### Problem to work on
Sift the material for lines containing "asyncio", and return them.

=== Excerpted records ===

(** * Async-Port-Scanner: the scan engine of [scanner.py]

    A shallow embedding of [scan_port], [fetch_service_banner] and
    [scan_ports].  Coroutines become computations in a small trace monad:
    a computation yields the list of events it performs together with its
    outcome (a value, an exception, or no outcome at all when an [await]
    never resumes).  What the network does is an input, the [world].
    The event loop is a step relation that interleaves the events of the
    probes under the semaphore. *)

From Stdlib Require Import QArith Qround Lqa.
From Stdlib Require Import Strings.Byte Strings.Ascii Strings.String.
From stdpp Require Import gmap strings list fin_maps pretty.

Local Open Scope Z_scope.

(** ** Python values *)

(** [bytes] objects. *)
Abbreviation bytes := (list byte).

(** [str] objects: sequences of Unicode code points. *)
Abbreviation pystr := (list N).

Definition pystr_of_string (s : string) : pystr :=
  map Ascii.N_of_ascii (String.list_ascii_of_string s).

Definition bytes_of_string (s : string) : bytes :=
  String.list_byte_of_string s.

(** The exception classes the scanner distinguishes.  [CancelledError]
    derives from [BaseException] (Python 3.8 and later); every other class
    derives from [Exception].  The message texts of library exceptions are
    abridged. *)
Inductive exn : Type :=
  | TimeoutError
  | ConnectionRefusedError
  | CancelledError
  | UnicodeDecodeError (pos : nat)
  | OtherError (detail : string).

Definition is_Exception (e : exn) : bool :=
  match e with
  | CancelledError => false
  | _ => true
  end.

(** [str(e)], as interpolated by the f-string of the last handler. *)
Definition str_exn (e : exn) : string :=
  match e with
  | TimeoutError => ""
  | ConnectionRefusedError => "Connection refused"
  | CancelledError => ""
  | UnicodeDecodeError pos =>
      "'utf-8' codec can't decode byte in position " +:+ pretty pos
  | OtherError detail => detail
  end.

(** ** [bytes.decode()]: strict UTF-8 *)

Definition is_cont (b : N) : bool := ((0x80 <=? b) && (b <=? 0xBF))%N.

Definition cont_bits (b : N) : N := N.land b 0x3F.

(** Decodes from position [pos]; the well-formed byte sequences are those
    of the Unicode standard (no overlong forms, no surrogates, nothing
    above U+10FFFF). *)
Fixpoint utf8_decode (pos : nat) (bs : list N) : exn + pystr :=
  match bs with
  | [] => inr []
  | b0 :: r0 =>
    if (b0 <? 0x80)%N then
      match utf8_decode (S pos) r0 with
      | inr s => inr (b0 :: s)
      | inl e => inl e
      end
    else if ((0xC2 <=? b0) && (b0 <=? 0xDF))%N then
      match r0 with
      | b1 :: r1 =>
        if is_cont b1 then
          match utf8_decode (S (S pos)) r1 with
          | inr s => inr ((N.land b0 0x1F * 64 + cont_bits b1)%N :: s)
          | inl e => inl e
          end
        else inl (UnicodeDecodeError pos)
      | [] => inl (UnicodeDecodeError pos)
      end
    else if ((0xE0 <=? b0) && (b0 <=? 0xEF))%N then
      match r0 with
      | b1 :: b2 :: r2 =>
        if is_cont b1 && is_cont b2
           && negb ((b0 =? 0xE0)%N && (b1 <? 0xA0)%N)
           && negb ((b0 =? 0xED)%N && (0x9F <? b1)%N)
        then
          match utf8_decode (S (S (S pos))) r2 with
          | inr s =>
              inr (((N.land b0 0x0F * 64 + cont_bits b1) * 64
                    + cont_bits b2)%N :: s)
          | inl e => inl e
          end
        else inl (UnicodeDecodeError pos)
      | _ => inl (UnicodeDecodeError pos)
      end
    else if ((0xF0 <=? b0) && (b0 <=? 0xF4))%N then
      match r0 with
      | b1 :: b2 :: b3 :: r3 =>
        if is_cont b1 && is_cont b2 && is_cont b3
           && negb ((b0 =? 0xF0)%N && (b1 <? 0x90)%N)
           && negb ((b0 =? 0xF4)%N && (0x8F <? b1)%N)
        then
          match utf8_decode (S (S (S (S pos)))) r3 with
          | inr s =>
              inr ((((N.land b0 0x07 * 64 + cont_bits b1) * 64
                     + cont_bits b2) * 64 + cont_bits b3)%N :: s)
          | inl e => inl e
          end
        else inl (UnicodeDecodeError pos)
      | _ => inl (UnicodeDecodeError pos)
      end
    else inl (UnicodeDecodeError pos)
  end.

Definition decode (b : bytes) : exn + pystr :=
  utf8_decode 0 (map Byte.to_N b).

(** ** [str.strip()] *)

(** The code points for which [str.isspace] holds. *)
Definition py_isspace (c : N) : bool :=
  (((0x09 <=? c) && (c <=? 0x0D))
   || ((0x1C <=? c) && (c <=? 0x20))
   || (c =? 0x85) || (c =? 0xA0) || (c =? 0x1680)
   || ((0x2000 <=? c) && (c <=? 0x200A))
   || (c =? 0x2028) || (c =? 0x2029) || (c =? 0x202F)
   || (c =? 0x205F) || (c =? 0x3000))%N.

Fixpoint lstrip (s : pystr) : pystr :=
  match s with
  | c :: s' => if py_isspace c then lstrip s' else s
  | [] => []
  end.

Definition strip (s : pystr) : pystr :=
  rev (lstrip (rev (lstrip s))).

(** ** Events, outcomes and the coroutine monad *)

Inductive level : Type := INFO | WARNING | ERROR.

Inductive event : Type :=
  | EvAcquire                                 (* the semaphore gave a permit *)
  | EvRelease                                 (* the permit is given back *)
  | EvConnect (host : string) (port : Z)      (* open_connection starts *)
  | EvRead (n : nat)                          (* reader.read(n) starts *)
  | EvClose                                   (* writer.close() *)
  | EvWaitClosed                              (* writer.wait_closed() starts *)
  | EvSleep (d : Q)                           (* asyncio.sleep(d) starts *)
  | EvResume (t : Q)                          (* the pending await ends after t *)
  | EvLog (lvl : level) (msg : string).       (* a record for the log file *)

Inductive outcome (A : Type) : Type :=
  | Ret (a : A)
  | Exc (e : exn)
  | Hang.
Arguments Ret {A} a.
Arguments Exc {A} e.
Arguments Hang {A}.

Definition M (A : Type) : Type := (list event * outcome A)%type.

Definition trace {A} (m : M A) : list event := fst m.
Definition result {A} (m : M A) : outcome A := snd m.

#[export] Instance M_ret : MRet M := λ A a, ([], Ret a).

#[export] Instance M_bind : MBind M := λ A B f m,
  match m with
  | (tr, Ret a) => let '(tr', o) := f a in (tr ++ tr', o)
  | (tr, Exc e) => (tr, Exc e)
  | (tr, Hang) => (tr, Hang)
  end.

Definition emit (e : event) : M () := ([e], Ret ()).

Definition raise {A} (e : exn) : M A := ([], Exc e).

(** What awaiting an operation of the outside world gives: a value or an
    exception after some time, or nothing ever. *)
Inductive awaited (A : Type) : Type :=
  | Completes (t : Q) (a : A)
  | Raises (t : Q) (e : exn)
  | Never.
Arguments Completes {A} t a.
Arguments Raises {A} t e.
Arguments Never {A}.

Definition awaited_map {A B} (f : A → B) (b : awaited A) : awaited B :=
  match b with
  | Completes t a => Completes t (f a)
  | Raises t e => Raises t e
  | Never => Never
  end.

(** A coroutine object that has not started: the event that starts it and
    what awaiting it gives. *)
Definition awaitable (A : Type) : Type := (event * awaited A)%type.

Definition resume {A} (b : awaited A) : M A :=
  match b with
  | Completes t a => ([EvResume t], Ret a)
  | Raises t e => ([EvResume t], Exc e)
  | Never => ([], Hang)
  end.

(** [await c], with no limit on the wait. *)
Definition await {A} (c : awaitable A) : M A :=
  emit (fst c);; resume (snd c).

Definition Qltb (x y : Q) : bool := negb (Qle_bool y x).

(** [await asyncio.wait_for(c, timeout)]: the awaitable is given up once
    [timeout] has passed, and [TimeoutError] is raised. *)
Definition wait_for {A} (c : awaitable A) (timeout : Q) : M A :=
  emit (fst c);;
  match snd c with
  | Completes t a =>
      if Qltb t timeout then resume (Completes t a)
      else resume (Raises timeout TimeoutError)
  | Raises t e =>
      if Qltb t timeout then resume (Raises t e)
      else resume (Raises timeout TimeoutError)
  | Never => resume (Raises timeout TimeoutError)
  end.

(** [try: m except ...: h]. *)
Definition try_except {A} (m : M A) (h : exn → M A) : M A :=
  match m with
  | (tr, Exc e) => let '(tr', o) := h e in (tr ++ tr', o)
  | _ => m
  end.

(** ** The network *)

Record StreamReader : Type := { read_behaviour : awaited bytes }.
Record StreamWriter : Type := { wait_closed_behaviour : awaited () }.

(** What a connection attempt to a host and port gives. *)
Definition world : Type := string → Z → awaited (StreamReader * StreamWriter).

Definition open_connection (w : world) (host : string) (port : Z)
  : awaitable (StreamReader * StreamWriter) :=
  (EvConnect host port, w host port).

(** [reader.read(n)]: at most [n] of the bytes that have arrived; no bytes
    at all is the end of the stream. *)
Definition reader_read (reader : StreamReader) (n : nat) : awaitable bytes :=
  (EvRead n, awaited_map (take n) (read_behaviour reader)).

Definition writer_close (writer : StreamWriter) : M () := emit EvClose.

===

### Completed exercise
  | EvSleep (d : Q)                           (* asyncio.sleep(d) starts *)
(** [await asyncio.wait_for(c, timeout)]: the awaitable is given up once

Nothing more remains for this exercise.